Online Psychiatric Service Dog Training
Online PSD training allows you to meet with a certified trainer via video chat. They will guide you through lessons and provide feedback on your technique to ensure your dog can perform specific tasks related to your unique needs and goals. They will also 'sign off' your PSD, which will be required when, for example, you want to travel by air and keep your PSD by your side during the flight.
In-Person PSD Training
In-person PSD training is similar to online training in that the trainer guides you through a series of tasks and gives you the tools you need to build a strong relationship with your dog.
However, this training takes place in person instead of via video. The trainer may come to your home, or you may meet them in another location.

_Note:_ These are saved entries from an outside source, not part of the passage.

Lemma parse_expression_loop_op (fuel : nat) (acc : float) (op : binop) (s : string) :
  level op = 1 ->
  parse_expression_loop ctx (S fuel) acc (" " +++ op_text op +++ " " +++ s) =
  pbind (parse_term ctx fuel (" " +++ s))
    (fun b s2 =>
       match apply_op op acc b with
       | inl v => parse_expression_loop ctx fuel v s2
       | inr msg => PFault msg
       end).
Proof.
  intros L. rewrite parse_expression_loop_S.
  destruct op; try discriminate L; reflexivity.
Qed.

Lemma parse_comparison_loop_op (fuel : nat) (acc : float) (op : binop) (s : string) :
  level op = 0 ->
  parse_comparison_loop ctx (S fuel) acc (" " +++ op_text op +++ " " +++ s) =
  pbind (parse_expression ctx fuel (" " +++ s))
    (fun b s2 =>
       match apply_op op acc b with
       | inl v => parse_comparison_loop ctx fuel v s2
       | inr msg => PFault msg
       end).
Proof.
  intros L. rewrite parse_comparison_loop_S.
  destruct op; try discriminate L; reflexivity.
Qed.

Lemma parse_term_loop_stop (fuel : nat) (acc : float) (rest : string) :
  stops 2 rest ->
  parse_term_loop ctx (S fuel) acc rest = PVal acc (skip_spaces rest).
Proof.
  intros St. rewrite parse_term_loop_S.
  destruct St as [|s|op s L]; [reflexivity | reflexivity |].
  destruct op; cbn in L; try lia; reflexivity.
Qed.
(** C4. For every propagation run in which the step counter taken from the
    engine exceeds the configured maximum before any condition is true on
    a produced segment, [propagate] raises MaxStepsReachedError, with the
    steps produced and the configured maximum, and returns no segment
    list; when a condition becomes true on a segment requested while the
    counter is within the maximum, [propagate] returns and does not
    raise. The run starts in the state [s0] in which the loop is entered,
    fresh or continued, and [n] counts the segments produced before. *)
Theorem propagate_raises_iff_budget_exceeded_first
    self starting_configuration workdir deffnm continuation s0 n fuel :
  quiet (conditions self) starting_configuration →
  loop_entry get_all_traj_parts completion self starting_configuration workdir
    deffnm continuation (values_on (conditions self) starting_configuration)
  = Return (inr s0) →
  (∀ i, i < n → within_budget (counter_after self s0 i) (max_steps self) = true) →
  (∀ i, i < n → quiet (conditions self) (segment self i (ls_engine s0))) →
  (∀ N, max_steps self = Steps N → (N < counter_after self s0 n)%Z →
     propagate get_all_traj_parts completion (n + fuel) self starting_configuration
       workdir deffnm continuation
     = Some (Raise (MaxStepsReachedError (counter_after self s0 n) (Steps N)),
             ls_calls s0 ++ replicate n CallRunWalltime))
  ∧ (within_budget (counter_after self s0 n) (max_steps self) = true →
     fulfilling (conditions self) (segment self n (ls_engine s0)) →
     ∃ c g,
       propagate get_all_traj_parts completion (S n + fuel) self
         starting_configuration workdir deffnm continuation
       = Some (Return (ls_trajs s0 ++ map (λ i, segment self i (ls_engine s0)) (seq 0 (S n)), c),
               ls_calls s0 ++ replicate (S n) CallRunWalltime)
       ∧ first_true_at (values_on (conditions self) (segment self n (ls_engine s0))) c g).
Proof.
  intros Hstart Hentry Hwithin Hquiet.
  pose proof (loop_entry_any _ _ _ _ _ _ _ _ _ Hentry) as Hany.
  split.
  - intros N HN Hexceeds. rewrite propagate_quiet_start, Hentry by done.
    rewrite <- HN. apply run_loop_exceeds; [done..| |done].
    rewrite HN. cbn. by apply Z.leb_gt.
  - intros Hlast Hfulfil. rewrite propagate_quiet_start, Hentry by done.
    apply run_loop_fulfils; [done| |done|done].
    intros i Hi. destruct (decide (i = n)) as [->|]; [done|]. apply Hwithin. lia.
Qed.
(** * A user service over a document store: models.py and main.py

    The development embeds the two source files of the service:

    - [models.py]: the enumerations [Gender] and [Role] and the pydantic
      model [User], with the validation pydantic performs when a [User] is
      built from parsed JSON or from a stored document;
    - [main.py]: the five request handlers, written in a small state and
      exception monad over the database handle [app.mongodb], together with
      the routes FastAPI builds around them (matching of the path
      parameter and request-body validation before the handler,
      [response_model] validation after it).

    The document store is the collaborator the handlers talk to.  Its five
    operations ([insert_one], [find_one], [find], [update_one],
    [delete_one]) are modelled on an ordered list of documents per
    collection: a collection is read in natural order, an insert appends.
    The driver refuses an update that carries an integer beyond 64 bits;
    apart from that a driver call is assumed to complete: loss of the
    connection is outside the model. *)

From Stdlib Require Import ZArith NArith Ascii String List Bool Lia.
From stdpp Require Import base option list strings gmap.

Local Open Scope string_scope.
Local Open Scope Z_scope.
Local Set Warnings "-register-all".

(** ** Values

    What [json.loads] produces for a request body and what a stored
    document holds: Python's [None], [bool], [int], [float] (kept as the
    64 bits of the double), [str], [list], [dict] (an association list in
    insertion order, the first binding of a key is the one a lookup sees)
    and the store's [ObjectId] (12 bytes, kept as a number).  The types
    of the store that the service neither writes nor reads (dates, binary
    data and the like) are left out. *)

Inductive value : Type :=
| VNone
| VBool (b : bool)
| VInt (z : Z)
| VFloat (bits : Z)
| VStr (s : string)
| VList (l : list value)
| VDict (d : list (string * value))
| VObjectId (oid : N).

Abbreviation document := (list (string * value)).

(** [d.get(k)] *)
Fixpoint dict_get (k : string) (d : document) : option value :=
  match d with
  | [] => None
  | (k', v) :: rest => if String.eqb k k' then Some v else dict_get k rest
  end.

(** [d[k] = v]: an existing key keeps its place, a new key goes last. *)
Fixpoint dict_set (k : string) (v : value) (d : document) : document :=
  match d with
  | [] => [(k, v)]
  | (k', v') :: rest =>
      if String.eqb k k' then (k', v) :: rest else (k', v') :: dict_set k v rest
  end.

How can I qualify for a Psychiatric Service Dog?
To qualify for a psychiatric service dog, you must be diagnosed with at least one mental health condition or disability (such as PTSD) that interferes with your ability to perform activities of daily living safely.
A licensed mental health professional, for example, a psychologist or therapist, can make a diagnosis and confirm whether, in their opinion, a PSD would help you manage your condition more effectively.
Psychiatric Service Dog vs. Emotional Support Animal
Psychiatric service dogs differ from emotional support animals (ESAs) because PSDs must undergo training to perform specific tasks for their owners.
ESAs, on the other hand, provide comfort and support with their presence. They're not required to perform any particular tasks. Because ESAs don't perform specific tasks, they're not protected by the ADA in the same way that PSDs are.